TO DO: Look for "destruct" in every line of the listing. Copy the lines that have it.
------------------------------------------------------------
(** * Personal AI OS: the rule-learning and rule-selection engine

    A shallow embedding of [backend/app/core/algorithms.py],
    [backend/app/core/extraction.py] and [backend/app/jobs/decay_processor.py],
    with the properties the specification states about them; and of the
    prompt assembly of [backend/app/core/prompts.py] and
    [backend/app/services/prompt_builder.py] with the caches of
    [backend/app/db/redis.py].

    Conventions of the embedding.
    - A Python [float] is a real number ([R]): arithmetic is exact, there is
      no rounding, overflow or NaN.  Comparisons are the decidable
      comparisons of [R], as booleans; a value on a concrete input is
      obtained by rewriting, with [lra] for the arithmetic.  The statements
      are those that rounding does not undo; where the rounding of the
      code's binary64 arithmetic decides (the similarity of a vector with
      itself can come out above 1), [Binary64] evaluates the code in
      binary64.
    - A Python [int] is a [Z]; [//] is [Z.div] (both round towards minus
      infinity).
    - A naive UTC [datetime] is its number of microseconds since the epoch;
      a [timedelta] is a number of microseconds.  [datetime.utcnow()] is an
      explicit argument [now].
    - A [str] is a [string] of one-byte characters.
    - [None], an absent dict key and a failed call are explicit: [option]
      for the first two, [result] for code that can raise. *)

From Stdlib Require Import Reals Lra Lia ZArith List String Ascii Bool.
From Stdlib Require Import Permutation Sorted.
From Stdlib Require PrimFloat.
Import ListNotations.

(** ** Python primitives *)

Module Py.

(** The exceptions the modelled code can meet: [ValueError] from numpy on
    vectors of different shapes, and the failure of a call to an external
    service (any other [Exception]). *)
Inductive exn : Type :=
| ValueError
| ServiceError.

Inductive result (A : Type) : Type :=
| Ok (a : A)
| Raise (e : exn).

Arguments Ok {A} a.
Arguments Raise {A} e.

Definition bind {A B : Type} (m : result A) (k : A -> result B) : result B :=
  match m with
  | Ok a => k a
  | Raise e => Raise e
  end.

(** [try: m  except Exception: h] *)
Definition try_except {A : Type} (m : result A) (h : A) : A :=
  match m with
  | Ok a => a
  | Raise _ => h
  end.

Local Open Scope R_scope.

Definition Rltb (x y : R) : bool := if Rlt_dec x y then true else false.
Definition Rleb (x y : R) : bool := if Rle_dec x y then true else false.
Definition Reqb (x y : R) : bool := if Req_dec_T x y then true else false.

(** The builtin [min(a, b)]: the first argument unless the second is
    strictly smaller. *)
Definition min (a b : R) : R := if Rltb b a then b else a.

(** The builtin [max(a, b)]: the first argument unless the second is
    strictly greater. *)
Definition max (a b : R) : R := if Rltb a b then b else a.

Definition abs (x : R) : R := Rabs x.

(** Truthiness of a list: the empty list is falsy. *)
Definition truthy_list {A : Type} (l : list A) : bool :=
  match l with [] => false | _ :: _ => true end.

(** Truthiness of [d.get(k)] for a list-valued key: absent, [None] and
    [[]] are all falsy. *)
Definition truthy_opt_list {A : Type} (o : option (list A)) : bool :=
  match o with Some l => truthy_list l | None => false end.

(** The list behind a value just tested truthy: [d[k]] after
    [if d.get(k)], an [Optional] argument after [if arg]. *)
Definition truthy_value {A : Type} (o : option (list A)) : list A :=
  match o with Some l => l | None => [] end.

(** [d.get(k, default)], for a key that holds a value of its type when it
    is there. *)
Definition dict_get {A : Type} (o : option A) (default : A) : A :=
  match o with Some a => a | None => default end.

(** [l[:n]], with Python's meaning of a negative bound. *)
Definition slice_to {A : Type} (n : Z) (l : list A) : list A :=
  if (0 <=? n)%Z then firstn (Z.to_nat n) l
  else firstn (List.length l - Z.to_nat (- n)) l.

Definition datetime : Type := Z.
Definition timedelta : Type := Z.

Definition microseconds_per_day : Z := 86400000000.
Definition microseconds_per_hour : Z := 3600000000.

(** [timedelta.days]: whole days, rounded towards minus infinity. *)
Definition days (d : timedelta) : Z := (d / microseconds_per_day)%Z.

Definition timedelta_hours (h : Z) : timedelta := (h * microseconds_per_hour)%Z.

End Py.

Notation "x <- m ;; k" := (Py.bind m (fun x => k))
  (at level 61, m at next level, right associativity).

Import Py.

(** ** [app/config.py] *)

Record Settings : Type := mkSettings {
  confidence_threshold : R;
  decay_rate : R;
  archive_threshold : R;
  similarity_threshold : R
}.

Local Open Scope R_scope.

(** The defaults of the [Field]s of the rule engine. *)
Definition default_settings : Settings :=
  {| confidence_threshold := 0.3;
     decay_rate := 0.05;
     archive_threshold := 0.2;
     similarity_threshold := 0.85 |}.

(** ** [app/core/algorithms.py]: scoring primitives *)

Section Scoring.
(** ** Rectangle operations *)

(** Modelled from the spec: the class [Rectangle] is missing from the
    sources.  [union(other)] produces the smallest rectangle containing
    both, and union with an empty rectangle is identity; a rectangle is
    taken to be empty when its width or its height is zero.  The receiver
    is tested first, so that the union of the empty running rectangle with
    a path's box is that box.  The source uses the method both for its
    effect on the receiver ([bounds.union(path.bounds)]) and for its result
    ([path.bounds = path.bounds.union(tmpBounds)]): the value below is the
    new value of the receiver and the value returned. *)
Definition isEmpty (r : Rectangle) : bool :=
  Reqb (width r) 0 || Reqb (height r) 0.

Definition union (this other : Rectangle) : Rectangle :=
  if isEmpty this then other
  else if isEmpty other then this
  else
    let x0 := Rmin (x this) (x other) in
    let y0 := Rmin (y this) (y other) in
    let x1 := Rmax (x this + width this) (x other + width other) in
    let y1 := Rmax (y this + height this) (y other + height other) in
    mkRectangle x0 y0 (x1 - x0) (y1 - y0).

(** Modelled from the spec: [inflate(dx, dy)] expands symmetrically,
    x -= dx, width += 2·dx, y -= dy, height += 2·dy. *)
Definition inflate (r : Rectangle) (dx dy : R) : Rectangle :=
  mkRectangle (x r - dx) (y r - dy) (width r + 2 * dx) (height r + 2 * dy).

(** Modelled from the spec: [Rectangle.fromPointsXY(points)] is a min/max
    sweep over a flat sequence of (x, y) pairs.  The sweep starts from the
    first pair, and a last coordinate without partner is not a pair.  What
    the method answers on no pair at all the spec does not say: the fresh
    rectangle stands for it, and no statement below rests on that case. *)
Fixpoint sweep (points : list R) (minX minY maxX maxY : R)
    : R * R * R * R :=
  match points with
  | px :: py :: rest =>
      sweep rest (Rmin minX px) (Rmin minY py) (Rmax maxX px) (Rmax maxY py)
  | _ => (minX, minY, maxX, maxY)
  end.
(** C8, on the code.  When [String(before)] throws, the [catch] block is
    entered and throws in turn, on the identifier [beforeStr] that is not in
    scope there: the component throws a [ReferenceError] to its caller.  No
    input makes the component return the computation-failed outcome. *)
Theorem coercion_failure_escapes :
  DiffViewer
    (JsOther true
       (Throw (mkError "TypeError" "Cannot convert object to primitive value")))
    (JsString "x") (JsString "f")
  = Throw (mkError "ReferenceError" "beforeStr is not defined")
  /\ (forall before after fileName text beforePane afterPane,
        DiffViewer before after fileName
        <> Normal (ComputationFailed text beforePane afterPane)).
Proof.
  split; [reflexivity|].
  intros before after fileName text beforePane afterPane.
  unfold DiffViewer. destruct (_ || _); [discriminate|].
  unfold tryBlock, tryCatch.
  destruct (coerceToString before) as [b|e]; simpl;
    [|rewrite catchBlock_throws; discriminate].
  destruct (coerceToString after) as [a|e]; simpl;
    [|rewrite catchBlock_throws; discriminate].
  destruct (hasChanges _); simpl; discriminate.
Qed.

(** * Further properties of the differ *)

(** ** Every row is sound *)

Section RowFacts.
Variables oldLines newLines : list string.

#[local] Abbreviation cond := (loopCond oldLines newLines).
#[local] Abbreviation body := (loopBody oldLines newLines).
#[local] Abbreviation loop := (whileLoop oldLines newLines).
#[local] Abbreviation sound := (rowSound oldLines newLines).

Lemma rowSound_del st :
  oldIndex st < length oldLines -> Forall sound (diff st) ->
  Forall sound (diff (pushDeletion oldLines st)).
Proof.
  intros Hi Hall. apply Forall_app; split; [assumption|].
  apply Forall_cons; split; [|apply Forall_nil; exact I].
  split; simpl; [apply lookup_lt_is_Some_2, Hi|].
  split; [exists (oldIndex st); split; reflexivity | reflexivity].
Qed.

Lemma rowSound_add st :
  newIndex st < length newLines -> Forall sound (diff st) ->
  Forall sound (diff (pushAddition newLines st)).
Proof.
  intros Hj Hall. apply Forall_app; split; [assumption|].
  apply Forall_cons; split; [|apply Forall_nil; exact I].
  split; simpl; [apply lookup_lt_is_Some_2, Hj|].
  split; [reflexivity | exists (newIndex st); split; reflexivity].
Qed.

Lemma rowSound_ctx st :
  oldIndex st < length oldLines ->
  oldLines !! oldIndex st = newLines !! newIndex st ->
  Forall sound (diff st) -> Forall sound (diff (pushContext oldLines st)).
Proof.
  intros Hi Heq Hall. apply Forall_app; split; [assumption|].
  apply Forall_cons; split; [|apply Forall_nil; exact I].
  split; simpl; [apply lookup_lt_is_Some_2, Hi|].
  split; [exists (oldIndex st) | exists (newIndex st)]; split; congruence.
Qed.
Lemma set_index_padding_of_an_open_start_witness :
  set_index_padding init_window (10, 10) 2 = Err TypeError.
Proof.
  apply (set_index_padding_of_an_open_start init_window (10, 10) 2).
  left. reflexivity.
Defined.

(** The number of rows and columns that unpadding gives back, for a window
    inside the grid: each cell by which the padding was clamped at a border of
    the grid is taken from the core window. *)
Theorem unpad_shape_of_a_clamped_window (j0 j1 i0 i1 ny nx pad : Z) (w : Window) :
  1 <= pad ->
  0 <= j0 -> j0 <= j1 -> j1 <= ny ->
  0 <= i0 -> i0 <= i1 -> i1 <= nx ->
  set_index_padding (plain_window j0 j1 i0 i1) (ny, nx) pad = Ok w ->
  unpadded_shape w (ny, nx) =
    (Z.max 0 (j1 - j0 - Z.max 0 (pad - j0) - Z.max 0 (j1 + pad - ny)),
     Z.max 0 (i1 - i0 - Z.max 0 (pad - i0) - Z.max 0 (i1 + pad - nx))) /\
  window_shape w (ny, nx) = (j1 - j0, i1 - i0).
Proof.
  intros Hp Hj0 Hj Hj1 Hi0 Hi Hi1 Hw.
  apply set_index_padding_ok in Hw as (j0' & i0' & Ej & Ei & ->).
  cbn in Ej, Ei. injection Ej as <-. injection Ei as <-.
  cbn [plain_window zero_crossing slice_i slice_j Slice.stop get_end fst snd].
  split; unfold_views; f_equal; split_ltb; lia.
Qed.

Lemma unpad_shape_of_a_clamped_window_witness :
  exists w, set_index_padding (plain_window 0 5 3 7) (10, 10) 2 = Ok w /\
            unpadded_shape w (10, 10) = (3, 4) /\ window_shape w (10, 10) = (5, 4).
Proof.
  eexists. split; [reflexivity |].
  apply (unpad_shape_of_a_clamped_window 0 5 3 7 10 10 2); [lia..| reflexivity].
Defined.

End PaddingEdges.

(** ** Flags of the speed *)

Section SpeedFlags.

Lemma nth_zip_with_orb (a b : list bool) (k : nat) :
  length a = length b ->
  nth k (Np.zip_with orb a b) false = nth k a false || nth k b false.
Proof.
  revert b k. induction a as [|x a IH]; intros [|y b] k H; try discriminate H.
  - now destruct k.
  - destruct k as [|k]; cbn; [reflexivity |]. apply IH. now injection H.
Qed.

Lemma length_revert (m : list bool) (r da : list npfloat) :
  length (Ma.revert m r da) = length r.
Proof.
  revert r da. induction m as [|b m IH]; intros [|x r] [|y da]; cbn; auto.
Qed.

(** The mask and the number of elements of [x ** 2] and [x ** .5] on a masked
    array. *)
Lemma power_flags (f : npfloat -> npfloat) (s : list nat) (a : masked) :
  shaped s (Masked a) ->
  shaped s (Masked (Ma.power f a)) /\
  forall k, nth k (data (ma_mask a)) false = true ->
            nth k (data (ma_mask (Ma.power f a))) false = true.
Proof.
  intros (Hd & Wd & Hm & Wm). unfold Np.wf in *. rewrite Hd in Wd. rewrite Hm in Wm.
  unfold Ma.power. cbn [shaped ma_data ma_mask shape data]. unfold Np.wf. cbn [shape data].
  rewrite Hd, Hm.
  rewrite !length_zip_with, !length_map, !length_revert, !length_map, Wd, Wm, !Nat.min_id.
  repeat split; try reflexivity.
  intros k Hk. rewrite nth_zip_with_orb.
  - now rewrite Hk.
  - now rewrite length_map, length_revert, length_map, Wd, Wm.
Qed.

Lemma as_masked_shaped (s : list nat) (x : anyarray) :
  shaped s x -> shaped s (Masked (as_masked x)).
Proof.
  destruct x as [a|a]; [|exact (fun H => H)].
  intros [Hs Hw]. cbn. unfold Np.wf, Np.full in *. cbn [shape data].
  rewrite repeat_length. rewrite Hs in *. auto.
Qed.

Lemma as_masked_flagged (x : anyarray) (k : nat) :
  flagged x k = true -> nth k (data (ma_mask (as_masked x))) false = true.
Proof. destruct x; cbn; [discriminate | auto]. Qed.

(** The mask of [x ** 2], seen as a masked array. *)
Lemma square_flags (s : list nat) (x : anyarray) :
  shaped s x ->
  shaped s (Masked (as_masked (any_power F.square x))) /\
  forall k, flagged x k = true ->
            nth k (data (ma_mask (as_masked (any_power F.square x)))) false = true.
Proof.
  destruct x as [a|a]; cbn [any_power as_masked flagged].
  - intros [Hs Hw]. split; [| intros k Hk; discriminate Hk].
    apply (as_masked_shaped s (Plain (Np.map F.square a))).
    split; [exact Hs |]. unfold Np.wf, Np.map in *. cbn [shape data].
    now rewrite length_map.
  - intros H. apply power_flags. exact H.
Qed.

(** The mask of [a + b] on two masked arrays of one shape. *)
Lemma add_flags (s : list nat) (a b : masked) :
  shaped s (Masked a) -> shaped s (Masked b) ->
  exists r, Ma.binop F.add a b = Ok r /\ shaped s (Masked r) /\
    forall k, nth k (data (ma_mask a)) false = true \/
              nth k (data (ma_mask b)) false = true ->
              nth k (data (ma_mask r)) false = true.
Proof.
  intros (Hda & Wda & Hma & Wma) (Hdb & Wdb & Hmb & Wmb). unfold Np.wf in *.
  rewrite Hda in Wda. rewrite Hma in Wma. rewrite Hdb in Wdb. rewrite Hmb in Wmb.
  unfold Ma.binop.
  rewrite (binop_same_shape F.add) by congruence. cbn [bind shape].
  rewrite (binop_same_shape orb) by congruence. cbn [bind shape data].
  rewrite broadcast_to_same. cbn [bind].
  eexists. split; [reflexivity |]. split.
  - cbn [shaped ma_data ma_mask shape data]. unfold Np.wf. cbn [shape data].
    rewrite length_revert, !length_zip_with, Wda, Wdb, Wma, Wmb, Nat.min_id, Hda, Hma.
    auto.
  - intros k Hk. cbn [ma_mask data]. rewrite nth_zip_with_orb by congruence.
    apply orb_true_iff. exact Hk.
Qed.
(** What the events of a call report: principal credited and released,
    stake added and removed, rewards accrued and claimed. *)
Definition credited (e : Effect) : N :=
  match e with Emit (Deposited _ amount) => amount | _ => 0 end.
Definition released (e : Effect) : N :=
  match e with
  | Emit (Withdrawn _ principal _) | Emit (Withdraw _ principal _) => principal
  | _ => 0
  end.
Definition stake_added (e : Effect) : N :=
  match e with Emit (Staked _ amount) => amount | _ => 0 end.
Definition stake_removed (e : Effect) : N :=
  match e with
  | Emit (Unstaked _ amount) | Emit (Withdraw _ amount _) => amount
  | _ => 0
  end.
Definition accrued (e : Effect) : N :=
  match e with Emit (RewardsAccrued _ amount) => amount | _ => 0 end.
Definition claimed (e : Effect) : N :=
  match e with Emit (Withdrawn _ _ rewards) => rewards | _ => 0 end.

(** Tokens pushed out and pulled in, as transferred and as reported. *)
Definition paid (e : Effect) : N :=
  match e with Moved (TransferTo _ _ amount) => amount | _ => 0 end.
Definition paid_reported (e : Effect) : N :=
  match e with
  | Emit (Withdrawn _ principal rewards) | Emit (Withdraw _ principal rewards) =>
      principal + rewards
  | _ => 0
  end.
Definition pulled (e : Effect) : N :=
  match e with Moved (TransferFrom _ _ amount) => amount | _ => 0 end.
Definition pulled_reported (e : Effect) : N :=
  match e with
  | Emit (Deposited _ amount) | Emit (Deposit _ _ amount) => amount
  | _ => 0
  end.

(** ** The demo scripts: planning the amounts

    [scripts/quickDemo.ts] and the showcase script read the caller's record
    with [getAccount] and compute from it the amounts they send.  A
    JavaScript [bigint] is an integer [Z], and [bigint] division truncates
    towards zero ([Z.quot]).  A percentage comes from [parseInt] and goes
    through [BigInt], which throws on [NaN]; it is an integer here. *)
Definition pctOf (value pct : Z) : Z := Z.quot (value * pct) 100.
------------------------------------------------------------
REPLY:
  unfold DiffViewer. destruct (_ || _); [discriminate|].
  destruct (coerceToString before) as [b|e]; simpl;
  destruct (coerceToString after) as [a|e]; simpl;
  destruct (hasChanges _); simpl; discriminate.
  - now destruct k.
  - destruct k as [|k]; cbn; [reflexivity |]. apply IH. now injection H.
  destruct x as [a|a]; [|exact (fun H => H)].
Proof. destruct x; cbn; [discriminate | auto]. Qed.
  destruct x as [a|a]; cbn [any_power as_masked flagged].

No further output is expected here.